Lemma handle_query_ok now s d from :
  match handle_query now s d from with
  | Some s' => config_of s' = config_of s ∧ listens s s'
      ∧ query_step now (config_of s) (view_of s) (d, from) (view_of s')
  | None => ∃ m, to_vec m = None
  end.
Proof.
  unfold handle_query. destruct (from_bytes d) as [m|] eqn:Hd.
  2: { split_and!; try done. apply q_ignored. intros m q [? _]. congruence. }
  destruct (query_count m =? 1)%nat eqn:Hc; cbn [negb].
  2: { split_and!; try done. apply q_ignored. intros m' q [Hd' Hq].
       assert (m' = m) as -> by congruence.
       rewrite (query_count_ok _ _ Hd), Hq in Hc. done. }
  destruct (asks_query d m) as [q Hq]; [done..|]. pose proof Hq as [_ Hq2]. rewrite Hq2.
  cbn [head mbind option_bind]. destruct (hosts s !! to_utf8 (query_name q)) as [ips|] eqn:Hh.
  { destruct (to_vec (host_response m q ips)) as [answer|] eqn:Hv; cbn [mbind option_bind]; [|by eexists].
    split_and!; [done|apply listens_send|].
    eapply q_local; [done|by eapply la_hosts|apply attempt_send]. }
  destruct (bool_decide (query_type q = rt_PTR) && bool_decide (to_utf8 (query_name q) = ptr_name s)) eqn:Hp.
  { apply andb_true_iff in Hp as [Ht%bool_decide_eq_true Hn%bool_decide_eq_true].
    split_and!; [done|apply listens_send|].
    eapply q_local; [done|by apply la_ptr|apply attempt_send]. }
  assert (not_local (config_of s) q) as Hnl.
  { split; [done|]. intros [Ht Hn]. apply andb_false_iff in Hp as [Hp|Hp];
      by apply bool_decide_eq_false in Hp. }
  unfold get_message_key. rewrite Hq2. cbn [head mbind option_bind].
  change (to_utf8 (query_name q) ++ BAR :: rt_to_string (query_type q)) with (key_of q).
  pose proof (try_cache_spec now s m q d from Hq) as Ht.
  destruct (try_cache now s (key_of q) m from) as [[[renew respond] s1]|]; cbn [mbind option_bind]; [|done].
  destruct Ht as (Hcf & Hl & Htr & Hpo & Ht).
  pose proof (forward_spec (config_of s) s1 q d Hcf) as Hf.
  destruct (forward s1 (to_utf8 (query_name q)) d) as [ok s2]. destruct Hf as (Hcf2 & Hst2 & Hl2 & Hf).
  assert (listens s s2) as Hls by (etrans; [exact Hl|by apply listens_eq]).
  destruct respond.
  - destruct Ht as (-> & -> & Hn). cbn [negb]. destruct ok; cbn [negb orb].
    + split_and!; [exact Hcf2|etrans; [exact Hls|by apply listens_eq]|].
      assert (view_of (add_request now s2 (key_of q) from (msg_id m))
        = waits now (view_of s2) (key_of q) from (msg_id m)) as -> by done.
      eapply q_waits; done.
    + split_and!; [done..|]. rewrite Hf. by eapply q_lost.
  - destruct Ht as (r & resp & answer & out & Hca & Hv & Ha & -> & Hview).
    destruct (expire_time r <=? now) eqn:He; cbn [negb].
    + rewrite orb_true_r. split_and!; [done..|].
      eapply q_cached; [done..|]. rewrite He. cbn zeta. rewrite <-Hview. destruct ok; [by right|by left].
    + split_and!; [done..|]. eapply q_cached; [done..|]. rewrite He. cbn zeta. by rewrite <-Hview.
Qed.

---

▶ **What the task requires**
Please give the data again in full, exactly as written.

▶ **Response below**
Lemma handle_query_ok now s d from :
  match handle_query now s d from with
  | Some s' => config_of s' = config_of s ∧ listens s s'
      ∧ query_step now (config_of s) (view_of s) (d, from) (view_of s')
  | None => ∃ m, to_vec m = None
  end.
Proof.
  unfold handle_query. destruct (from_bytes d) as [m|] eqn:Hd.
  2: { split_and!; try done. apply q_ignored. intros m q [? _]. congruence. }
  destruct (query_count m =? 1)%nat eqn:Hc; cbn [negb].
  2: { split_and!; try done. apply q_ignored. intros m' q [Hd' Hq].
       assert (m' = m) as -> by congruence.
       rewrite (query_count_ok _ _ Hd), Hq in Hc. done. }
  destruct (asks_query d m) as [q Hq]; [done..|]. pose proof Hq as [_ Hq2]. rewrite Hq2.
  cbn [head mbind option_bind]. destruct (hosts s !! to_utf8 (query_name q)) as [ips|] eqn:Hh.
  { destruct (to_vec (host_response m q ips)) as [answer|] eqn:Hv; cbn [mbind option_bind]; [|by eexists].
    split_and!; [done|apply listens_send|].
    eapply q_local; [done|by eapply la_hosts|apply attempt_send]. }
  destruct (bool_decide (query_type q = rt_PTR) && bool_decide (to_utf8 (query_name q) = ptr_name s)) eqn:Hp.
  { apply andb_true_iff in Hp as [Ht%bool_decide_eq_true Hn%bool_decide_eq_true].
    split_and!; [done|apply listens_send|].
    eapply q_local; [done|by apply la_ptr|apply attempt_send]. }
  assert (not_local (config_of s) q) as Hnl.
  { split; [done|]. intros [Ht Hn]. apply andb_false_iff in Hp as [Hp|Hp];
      by apply bool_decide_eq_false in Hp. }
  unfold get_message_key. rewrite Hq2. cbn [head mbind option_bind].
  change (to_utf8 (query_name q) ++ BAR :: rt_to_string (query_type q)) with (key_of q).
  pose proof (try_cache_spec now s m q d from Hq) as Ht.
  destruct (try_cache now s (key_of q) m from) as [[[renew respond] s1]|]; cbn [mbind option_bind]; [|done].
  destruct Ht as (Hcf & Hl & Htr & Hpo & Ht).
  pose proof (forward_spec (config_of s) s1 q d Hcf) as Hf.
  destruct (forward s1 (to_utf8 (query_name q)) d) as [ok s2]. destruct Hf as (Hcf2 & Hst2 & Hl2 & Hf).
  assert (listens s s2) as Hls by (etrans; [exact Hl|by apply listens_eq]).
  destruct respond.
  - destruct Ht as (-> & -> & Hn). cbn [negb]. destruct ok; cbn [negb orb].
    + split_and!; [exact Hcf2|etrans; [exact Hls|by apply listens_eq]|].
      assert (view_of (add_request now s2 (key_of q) from (msg_id m))
        = waits now (view_of s2) (key_of q) from (msg_id m)) as -> by done.
      eapply q_waits; done.
    + split_and!; [done..|]. rewrite Hf. by eapply q_lost.
  - destruct Ht as (r & resp & answer & out & Hca & Hv & Ha & -> & Hview).
    destruct (expire_time r <=? now) eqn:He; cbn [negb].
    + rewrite orb_true_r. split_and!; [done..|].
      eapply q_cached; [done..|]. rewrite He. cbn zeta. rewrite <-Hview. destruct ok; [by right|by left].
    + split_and!; [done..|]. eapply q_cached; [done..|]. rewrite He. cbn zeta. by rewrite <-Hview.
Qed.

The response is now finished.